- [Task requirements]: Show all lines containing "option" from the data below.

- [Source data]:
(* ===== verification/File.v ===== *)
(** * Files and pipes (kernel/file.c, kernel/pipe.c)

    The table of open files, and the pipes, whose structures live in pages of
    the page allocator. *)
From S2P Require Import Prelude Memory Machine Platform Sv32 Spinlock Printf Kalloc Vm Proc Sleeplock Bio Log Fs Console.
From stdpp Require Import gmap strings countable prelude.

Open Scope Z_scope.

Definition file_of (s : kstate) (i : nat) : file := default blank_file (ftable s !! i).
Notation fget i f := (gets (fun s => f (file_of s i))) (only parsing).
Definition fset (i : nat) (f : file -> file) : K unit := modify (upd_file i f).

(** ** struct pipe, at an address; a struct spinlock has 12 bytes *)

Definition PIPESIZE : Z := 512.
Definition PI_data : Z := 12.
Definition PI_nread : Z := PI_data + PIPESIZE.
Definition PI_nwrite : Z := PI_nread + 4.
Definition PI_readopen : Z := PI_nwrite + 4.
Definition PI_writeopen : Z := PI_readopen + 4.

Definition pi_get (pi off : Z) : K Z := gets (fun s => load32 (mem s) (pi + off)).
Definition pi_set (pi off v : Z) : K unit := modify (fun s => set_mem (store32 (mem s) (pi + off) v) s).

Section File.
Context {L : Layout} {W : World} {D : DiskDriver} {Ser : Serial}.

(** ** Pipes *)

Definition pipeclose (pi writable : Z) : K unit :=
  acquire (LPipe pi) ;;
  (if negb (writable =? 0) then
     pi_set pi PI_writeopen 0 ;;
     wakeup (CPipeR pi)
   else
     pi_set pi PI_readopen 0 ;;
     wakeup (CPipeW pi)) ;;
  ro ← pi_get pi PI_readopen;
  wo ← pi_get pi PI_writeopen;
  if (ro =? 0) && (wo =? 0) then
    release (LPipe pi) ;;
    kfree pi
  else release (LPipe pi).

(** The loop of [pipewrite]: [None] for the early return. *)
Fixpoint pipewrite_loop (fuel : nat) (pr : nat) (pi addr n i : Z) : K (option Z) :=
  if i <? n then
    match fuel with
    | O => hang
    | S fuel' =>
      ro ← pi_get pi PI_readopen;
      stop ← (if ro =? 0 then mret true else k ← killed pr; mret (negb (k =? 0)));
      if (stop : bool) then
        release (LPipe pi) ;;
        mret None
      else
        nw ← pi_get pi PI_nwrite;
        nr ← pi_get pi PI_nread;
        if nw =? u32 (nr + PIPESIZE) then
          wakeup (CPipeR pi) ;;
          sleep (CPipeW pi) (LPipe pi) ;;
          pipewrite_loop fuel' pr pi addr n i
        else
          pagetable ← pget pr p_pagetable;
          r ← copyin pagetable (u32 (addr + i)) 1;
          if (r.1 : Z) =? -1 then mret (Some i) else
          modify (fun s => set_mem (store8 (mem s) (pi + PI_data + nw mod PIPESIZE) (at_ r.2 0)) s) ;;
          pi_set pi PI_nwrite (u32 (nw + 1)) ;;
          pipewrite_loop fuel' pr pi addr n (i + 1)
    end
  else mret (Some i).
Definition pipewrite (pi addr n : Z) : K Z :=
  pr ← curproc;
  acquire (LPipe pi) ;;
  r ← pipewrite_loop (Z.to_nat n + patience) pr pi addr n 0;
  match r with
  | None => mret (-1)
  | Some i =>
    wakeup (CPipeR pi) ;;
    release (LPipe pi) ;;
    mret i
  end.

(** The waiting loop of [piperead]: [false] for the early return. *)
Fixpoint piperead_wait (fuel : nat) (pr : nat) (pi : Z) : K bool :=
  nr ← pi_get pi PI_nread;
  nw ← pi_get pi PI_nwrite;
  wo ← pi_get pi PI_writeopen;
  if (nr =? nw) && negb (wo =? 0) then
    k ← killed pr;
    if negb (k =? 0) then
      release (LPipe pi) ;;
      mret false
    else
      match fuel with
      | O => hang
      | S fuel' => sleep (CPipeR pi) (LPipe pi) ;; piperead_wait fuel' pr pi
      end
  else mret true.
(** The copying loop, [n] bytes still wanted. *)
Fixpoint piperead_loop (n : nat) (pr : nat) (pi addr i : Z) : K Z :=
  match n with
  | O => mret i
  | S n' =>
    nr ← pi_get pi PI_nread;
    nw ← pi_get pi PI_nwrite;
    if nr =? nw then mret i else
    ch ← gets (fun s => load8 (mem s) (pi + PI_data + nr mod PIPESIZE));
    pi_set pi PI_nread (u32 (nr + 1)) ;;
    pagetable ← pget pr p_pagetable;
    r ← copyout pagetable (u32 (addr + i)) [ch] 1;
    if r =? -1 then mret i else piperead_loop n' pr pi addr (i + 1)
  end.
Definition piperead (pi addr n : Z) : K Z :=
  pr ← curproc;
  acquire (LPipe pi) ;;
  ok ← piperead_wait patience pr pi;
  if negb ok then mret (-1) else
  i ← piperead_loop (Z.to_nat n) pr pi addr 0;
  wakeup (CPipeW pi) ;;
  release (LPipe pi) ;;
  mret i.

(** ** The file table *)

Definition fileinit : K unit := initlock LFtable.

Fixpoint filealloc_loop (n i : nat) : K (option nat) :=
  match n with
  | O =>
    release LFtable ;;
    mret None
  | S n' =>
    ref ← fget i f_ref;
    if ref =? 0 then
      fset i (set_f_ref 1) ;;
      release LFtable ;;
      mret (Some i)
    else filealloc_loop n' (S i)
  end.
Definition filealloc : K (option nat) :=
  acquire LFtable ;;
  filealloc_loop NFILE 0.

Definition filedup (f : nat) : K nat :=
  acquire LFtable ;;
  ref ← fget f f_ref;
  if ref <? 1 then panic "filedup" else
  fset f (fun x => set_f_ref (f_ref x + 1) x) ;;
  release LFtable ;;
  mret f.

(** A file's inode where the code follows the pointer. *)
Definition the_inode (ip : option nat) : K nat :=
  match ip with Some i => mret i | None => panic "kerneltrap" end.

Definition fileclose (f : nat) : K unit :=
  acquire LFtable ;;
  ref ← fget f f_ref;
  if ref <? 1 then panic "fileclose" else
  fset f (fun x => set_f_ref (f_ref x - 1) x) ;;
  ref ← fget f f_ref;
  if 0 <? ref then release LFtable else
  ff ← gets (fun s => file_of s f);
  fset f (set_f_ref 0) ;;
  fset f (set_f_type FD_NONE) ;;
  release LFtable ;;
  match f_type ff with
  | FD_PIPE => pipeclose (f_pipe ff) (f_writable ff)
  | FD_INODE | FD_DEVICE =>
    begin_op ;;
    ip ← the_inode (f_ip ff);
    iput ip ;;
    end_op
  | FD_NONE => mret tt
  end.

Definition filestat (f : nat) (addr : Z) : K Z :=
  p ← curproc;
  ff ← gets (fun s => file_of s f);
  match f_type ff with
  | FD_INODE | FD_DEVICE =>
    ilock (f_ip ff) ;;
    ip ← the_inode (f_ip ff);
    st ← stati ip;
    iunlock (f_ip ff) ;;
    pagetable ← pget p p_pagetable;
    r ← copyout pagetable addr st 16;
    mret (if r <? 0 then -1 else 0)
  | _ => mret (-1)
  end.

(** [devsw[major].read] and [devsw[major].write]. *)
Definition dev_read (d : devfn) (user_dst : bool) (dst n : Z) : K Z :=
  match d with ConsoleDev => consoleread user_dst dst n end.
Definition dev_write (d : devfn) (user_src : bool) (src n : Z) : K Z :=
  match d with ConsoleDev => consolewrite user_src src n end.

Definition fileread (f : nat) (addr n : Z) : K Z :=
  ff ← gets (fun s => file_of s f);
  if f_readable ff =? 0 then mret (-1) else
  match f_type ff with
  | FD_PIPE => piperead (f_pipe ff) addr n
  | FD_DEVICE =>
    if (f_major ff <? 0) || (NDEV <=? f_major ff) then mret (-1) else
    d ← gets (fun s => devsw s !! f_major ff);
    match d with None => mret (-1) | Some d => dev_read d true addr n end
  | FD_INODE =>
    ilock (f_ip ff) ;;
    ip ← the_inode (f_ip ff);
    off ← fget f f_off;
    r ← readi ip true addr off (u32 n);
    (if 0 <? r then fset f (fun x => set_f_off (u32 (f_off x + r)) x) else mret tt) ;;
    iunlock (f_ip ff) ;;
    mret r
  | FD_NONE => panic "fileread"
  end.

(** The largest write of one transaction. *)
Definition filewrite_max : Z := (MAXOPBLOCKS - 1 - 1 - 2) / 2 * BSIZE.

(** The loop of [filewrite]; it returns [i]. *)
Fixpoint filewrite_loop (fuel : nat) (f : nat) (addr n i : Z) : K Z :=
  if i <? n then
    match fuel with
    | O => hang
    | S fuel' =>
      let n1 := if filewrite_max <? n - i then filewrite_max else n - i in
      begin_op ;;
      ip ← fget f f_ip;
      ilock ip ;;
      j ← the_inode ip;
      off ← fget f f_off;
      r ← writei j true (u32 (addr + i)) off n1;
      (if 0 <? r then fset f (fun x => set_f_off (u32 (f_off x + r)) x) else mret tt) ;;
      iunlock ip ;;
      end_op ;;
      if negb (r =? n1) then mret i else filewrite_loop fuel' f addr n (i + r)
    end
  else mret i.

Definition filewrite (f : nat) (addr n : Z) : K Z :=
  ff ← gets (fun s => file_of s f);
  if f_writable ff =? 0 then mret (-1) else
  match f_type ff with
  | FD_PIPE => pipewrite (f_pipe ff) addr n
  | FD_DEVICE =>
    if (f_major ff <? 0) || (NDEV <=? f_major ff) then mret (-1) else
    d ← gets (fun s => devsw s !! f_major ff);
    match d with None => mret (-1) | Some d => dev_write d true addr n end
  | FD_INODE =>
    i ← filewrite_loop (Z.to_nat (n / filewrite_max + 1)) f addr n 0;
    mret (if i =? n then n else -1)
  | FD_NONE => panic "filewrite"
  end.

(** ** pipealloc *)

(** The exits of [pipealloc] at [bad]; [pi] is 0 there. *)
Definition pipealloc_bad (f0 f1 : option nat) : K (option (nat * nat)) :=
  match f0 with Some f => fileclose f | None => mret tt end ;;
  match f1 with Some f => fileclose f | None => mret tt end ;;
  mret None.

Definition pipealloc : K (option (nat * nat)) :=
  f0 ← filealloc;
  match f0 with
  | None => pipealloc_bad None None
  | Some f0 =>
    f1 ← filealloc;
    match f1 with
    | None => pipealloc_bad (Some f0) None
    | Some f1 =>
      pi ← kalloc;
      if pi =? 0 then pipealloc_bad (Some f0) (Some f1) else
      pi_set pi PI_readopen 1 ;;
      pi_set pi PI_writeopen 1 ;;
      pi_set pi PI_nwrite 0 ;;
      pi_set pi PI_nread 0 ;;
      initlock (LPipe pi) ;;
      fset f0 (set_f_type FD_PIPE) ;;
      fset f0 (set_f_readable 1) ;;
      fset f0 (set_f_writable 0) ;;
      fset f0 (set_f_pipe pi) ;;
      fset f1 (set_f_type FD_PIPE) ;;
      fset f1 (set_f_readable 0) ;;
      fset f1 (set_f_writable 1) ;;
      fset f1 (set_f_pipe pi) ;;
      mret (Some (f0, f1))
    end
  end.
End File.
---
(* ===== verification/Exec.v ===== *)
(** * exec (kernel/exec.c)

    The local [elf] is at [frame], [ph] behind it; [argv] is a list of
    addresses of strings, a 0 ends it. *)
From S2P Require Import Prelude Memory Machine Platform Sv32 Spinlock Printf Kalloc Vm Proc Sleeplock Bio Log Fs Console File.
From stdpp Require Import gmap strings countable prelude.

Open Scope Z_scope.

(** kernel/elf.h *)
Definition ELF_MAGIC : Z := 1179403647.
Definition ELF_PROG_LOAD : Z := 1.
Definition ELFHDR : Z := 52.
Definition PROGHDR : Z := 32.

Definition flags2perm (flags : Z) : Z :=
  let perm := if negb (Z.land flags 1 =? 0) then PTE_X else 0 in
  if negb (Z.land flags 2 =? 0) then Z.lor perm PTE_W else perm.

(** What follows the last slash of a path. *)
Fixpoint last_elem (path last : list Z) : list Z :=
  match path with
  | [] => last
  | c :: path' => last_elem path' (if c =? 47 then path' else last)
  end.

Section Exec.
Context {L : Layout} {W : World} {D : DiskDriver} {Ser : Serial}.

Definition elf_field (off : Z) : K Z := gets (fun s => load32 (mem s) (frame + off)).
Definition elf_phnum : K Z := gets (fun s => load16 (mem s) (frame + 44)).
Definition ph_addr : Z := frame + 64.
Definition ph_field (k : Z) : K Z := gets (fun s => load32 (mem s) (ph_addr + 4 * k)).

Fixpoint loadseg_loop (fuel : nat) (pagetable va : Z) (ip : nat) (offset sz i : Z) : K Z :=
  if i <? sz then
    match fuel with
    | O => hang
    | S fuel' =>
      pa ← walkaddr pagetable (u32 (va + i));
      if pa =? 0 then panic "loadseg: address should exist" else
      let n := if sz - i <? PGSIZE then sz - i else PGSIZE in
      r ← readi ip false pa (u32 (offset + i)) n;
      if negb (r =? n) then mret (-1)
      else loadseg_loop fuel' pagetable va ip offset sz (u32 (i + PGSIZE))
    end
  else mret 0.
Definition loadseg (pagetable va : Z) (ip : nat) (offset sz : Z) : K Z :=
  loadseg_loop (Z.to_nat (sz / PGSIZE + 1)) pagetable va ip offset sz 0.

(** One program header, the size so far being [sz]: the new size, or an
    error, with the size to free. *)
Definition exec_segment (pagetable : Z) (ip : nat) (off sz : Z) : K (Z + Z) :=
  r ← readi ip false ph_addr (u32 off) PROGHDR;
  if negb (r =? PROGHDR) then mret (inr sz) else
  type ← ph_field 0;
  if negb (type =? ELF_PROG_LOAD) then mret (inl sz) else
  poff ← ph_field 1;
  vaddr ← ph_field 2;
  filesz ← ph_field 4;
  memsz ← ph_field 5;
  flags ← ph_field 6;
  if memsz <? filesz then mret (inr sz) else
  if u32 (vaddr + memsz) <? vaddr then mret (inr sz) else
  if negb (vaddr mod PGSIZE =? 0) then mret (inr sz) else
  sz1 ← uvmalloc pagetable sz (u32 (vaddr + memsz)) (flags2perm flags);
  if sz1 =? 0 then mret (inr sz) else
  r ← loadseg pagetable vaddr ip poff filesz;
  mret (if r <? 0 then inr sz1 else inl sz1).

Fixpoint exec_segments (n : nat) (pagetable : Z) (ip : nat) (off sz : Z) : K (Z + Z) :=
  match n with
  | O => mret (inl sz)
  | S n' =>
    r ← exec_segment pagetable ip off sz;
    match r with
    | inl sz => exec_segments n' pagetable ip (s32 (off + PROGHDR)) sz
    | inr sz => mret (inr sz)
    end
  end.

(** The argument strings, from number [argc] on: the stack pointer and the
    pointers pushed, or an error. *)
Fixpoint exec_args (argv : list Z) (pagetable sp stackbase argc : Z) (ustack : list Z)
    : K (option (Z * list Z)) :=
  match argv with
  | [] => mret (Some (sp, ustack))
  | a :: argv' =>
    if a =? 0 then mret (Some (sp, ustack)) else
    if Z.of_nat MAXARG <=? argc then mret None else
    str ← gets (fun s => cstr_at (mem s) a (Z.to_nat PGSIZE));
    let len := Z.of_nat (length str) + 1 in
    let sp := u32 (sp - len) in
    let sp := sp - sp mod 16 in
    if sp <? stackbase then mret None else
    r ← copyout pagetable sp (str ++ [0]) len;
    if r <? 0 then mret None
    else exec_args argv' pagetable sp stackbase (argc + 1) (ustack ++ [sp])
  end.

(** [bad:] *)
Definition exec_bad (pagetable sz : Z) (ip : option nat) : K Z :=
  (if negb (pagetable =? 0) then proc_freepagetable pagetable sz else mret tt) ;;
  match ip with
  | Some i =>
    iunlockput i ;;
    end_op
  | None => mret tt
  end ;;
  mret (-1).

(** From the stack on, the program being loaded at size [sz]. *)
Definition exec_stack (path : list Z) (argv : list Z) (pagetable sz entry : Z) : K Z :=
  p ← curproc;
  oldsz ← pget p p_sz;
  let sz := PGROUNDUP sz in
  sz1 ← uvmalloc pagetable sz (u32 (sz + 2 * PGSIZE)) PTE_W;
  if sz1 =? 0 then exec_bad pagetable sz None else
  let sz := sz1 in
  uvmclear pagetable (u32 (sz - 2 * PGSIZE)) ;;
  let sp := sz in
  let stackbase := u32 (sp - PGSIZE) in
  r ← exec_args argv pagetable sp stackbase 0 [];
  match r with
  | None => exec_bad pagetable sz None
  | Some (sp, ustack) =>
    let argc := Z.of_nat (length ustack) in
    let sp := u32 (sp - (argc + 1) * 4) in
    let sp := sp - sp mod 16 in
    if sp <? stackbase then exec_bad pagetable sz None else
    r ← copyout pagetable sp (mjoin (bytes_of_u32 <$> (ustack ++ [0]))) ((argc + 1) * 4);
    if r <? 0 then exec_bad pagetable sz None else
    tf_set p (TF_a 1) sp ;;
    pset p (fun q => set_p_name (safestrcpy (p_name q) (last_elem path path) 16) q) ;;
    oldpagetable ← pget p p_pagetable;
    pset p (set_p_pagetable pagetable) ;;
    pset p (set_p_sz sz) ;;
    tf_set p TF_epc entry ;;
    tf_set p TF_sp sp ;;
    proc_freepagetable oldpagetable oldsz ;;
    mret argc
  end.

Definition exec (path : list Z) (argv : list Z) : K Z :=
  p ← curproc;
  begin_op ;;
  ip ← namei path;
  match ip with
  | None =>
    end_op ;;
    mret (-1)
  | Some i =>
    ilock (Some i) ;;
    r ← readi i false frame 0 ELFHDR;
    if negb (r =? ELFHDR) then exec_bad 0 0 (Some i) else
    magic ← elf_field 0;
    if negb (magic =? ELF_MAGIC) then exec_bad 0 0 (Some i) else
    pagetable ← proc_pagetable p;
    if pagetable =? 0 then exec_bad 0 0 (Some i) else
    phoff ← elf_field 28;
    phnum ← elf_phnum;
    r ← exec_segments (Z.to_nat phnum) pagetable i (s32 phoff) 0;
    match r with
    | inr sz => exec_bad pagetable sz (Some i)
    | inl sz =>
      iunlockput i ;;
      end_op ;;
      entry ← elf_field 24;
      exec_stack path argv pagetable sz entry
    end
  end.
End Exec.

- [Reply to the exercise]:
Fixpoint pipewrite_loop (fuel : nat) (pr : nat) (pi addr n i : Z) : K (option Z) :=
Fixpoint filealloc_loop (n i : nat) : K (option nat) :=
Definition filealloc : K (option nat) :=
Definition the_inode (ip : option nat) : K nat :=
Definition pipealloc_bad (f0 f1 : option nat) : K (option (nat * nat)) :=
Definition pipealloc : K (option (nat * nat)) :=
    : K (option (Z * list Z)) :=
Definition exec_bad (pagetable sz : Z) (ip : option nat) : K Z :=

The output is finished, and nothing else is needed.